**What to produce:** This exercise asks for a copy of each line in the records below with the word "LiballocInv" in it.

**Material for the task:**
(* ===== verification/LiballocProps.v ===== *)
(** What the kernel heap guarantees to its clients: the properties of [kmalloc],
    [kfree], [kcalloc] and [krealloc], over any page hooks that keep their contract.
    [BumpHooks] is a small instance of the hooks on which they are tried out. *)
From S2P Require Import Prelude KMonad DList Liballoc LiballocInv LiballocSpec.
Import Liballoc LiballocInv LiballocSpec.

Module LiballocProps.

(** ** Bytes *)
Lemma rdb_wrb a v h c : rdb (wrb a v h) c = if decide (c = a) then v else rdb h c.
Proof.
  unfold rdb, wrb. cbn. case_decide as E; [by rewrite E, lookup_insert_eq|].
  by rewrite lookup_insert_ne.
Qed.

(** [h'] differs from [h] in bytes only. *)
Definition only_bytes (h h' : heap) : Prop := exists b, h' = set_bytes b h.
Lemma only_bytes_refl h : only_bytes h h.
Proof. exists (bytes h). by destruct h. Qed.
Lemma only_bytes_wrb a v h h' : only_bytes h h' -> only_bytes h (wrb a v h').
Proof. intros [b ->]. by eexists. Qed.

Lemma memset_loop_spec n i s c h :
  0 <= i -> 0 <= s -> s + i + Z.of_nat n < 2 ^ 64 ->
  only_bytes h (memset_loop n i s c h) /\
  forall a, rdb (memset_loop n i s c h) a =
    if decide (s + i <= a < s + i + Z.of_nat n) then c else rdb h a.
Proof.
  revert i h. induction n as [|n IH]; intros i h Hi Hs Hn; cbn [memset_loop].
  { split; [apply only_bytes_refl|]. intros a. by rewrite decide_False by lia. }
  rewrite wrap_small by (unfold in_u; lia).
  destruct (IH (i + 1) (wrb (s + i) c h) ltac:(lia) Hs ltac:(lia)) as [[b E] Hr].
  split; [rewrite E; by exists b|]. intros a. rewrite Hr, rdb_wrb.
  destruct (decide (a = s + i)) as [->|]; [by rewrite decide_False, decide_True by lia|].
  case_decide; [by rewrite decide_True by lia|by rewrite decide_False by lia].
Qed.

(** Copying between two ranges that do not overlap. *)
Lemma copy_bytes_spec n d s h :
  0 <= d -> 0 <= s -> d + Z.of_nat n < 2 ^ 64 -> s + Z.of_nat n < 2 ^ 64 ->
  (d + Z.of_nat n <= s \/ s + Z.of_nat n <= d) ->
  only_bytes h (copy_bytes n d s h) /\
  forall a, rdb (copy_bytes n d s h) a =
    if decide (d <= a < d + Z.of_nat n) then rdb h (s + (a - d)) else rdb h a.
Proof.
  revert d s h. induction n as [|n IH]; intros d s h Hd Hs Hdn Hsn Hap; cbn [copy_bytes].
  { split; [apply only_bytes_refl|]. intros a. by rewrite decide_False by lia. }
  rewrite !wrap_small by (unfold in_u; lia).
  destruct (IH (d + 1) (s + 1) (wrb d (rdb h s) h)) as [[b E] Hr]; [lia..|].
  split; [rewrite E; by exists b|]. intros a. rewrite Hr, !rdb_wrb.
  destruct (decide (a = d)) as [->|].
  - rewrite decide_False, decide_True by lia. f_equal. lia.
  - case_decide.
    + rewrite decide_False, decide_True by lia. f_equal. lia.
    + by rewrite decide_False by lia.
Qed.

**Response to this exercise:**
From S2P Require Import Prelude KMonad DList Liballoc LiballocInv LiballocSpec.
Import Liballoc LiballocInv LiballocSpec.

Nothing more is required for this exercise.